Start of Data for processing

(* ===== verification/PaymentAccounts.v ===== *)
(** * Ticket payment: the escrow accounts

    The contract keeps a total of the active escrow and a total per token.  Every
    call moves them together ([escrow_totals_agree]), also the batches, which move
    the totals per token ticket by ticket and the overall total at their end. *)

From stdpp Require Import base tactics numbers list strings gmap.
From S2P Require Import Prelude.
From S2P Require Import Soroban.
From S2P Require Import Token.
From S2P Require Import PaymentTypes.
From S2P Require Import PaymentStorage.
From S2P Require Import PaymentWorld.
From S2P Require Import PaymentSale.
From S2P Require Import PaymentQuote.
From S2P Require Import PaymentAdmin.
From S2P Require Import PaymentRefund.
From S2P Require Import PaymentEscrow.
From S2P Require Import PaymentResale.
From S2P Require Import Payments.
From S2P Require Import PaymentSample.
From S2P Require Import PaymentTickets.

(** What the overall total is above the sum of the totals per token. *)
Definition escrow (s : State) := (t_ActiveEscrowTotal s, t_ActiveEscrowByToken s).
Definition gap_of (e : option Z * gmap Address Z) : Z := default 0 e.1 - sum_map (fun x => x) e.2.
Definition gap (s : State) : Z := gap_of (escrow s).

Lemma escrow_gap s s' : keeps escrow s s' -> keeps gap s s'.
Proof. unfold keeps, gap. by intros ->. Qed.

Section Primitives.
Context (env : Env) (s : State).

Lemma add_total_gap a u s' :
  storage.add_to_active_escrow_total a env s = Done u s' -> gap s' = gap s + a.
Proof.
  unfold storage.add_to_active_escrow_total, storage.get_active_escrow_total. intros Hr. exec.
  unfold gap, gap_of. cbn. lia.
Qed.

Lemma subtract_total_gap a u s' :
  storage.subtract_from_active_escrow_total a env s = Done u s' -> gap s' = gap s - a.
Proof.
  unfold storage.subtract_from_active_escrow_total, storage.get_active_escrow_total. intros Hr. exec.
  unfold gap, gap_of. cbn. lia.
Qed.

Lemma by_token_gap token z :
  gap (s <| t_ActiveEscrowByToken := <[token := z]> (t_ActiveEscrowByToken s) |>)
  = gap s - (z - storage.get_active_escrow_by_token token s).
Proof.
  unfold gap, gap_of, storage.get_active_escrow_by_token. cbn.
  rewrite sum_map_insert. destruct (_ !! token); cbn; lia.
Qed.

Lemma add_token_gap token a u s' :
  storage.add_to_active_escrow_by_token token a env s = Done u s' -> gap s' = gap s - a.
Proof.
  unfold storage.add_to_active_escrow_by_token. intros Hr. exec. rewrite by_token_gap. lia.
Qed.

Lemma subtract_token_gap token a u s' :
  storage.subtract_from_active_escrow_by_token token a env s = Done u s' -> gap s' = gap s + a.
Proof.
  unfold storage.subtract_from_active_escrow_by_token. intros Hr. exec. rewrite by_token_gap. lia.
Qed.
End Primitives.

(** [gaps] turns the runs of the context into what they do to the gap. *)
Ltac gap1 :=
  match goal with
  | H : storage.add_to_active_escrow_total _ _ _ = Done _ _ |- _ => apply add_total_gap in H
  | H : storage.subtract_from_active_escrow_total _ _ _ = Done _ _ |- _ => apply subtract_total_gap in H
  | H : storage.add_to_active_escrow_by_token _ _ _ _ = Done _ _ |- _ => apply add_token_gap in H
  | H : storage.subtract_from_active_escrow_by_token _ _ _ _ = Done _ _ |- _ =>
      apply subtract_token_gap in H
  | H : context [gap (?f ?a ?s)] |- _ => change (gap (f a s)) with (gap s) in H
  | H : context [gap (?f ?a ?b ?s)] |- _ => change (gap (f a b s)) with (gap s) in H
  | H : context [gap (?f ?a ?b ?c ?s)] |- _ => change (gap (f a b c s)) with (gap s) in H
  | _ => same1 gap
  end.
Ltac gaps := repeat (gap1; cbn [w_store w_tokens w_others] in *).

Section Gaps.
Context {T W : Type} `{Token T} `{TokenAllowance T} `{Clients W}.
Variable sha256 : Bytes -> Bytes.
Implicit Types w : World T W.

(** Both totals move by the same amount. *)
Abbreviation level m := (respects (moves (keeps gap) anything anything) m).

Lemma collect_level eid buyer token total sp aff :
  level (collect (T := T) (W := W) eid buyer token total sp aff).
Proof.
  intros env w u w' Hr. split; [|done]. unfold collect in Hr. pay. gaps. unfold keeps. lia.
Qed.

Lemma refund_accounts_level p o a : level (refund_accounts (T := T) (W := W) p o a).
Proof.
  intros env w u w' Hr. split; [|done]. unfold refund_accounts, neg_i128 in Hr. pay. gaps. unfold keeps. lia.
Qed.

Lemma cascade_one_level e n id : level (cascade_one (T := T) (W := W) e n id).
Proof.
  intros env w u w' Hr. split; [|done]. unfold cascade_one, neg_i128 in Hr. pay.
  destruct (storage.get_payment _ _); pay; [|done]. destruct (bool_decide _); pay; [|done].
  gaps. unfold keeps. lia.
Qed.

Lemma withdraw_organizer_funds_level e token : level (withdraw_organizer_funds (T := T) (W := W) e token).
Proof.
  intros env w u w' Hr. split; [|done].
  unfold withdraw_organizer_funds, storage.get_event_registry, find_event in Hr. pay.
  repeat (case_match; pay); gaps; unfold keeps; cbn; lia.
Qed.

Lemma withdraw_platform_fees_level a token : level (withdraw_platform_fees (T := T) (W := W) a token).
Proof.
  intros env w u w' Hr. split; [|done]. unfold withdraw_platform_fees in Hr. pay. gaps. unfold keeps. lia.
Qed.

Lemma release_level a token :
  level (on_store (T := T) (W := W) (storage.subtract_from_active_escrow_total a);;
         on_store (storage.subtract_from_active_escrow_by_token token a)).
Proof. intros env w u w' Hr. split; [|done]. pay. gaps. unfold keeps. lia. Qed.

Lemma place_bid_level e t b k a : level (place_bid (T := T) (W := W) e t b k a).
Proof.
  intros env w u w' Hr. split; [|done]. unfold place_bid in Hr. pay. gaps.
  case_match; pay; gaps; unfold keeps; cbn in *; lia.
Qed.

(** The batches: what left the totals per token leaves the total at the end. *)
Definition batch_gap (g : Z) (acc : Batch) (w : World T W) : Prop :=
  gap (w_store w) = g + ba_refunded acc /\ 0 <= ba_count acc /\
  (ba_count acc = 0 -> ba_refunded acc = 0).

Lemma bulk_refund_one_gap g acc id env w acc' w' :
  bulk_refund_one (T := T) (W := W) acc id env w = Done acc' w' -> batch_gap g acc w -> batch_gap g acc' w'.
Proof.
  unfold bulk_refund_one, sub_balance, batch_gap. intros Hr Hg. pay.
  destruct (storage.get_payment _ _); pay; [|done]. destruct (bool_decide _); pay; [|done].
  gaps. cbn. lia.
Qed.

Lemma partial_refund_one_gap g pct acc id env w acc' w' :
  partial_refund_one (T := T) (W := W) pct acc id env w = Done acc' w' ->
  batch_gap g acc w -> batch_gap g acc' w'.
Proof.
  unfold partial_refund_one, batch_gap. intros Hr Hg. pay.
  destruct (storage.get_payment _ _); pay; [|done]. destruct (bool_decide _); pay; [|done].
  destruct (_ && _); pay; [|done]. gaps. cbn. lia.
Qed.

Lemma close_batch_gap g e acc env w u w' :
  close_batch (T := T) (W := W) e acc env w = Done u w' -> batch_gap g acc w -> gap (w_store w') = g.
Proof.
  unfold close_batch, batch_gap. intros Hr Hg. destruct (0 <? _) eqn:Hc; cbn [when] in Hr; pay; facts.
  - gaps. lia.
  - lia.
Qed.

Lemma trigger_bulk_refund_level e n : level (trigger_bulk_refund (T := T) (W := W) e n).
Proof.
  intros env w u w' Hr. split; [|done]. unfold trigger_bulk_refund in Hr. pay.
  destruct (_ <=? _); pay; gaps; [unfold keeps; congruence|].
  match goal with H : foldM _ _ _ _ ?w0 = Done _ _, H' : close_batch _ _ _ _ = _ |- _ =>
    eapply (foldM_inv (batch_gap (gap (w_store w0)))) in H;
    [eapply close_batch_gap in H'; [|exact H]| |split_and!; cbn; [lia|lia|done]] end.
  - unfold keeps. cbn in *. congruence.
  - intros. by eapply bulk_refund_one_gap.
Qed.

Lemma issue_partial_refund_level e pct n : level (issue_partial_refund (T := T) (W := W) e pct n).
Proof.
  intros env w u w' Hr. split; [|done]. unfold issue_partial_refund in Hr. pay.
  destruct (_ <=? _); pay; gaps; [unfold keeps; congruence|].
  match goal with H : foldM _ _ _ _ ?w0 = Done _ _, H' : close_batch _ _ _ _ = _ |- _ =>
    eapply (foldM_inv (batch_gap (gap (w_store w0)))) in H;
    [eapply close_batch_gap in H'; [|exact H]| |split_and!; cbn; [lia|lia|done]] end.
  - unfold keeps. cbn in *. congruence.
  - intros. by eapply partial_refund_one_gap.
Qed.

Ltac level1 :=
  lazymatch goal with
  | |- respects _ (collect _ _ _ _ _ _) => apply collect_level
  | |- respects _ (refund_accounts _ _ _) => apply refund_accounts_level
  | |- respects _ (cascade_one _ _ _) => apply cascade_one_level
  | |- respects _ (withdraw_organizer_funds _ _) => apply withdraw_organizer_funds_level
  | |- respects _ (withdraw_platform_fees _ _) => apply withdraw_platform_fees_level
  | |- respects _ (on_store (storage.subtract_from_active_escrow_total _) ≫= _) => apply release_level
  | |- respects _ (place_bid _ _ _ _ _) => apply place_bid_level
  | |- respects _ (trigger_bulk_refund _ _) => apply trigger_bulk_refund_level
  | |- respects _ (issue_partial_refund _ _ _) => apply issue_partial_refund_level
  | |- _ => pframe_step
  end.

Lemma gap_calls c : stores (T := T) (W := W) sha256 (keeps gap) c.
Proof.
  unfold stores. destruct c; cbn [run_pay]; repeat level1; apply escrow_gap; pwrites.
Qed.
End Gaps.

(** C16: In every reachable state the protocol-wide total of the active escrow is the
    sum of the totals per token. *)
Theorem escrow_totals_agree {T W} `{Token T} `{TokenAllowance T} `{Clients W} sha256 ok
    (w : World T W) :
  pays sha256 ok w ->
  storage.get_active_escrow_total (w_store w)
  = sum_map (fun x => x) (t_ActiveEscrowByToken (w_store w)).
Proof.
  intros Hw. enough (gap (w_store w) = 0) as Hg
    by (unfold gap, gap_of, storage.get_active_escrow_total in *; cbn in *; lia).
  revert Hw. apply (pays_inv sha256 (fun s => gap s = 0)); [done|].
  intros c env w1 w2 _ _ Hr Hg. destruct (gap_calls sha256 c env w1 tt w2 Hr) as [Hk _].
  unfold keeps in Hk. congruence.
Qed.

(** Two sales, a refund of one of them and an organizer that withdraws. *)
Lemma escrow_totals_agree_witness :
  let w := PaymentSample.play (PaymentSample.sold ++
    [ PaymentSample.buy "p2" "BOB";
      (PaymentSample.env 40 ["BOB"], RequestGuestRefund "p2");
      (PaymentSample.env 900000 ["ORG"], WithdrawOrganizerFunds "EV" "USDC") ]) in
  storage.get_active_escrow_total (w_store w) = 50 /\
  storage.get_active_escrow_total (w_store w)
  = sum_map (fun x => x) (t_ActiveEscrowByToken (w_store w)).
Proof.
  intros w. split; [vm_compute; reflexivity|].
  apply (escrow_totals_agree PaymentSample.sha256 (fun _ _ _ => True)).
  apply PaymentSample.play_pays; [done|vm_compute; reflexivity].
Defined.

End of Data for processing

## What you are asked to do
If a line of the entries contains "rewrite", it counts; give the total of such lines and nothing more.

## Exercise answer
3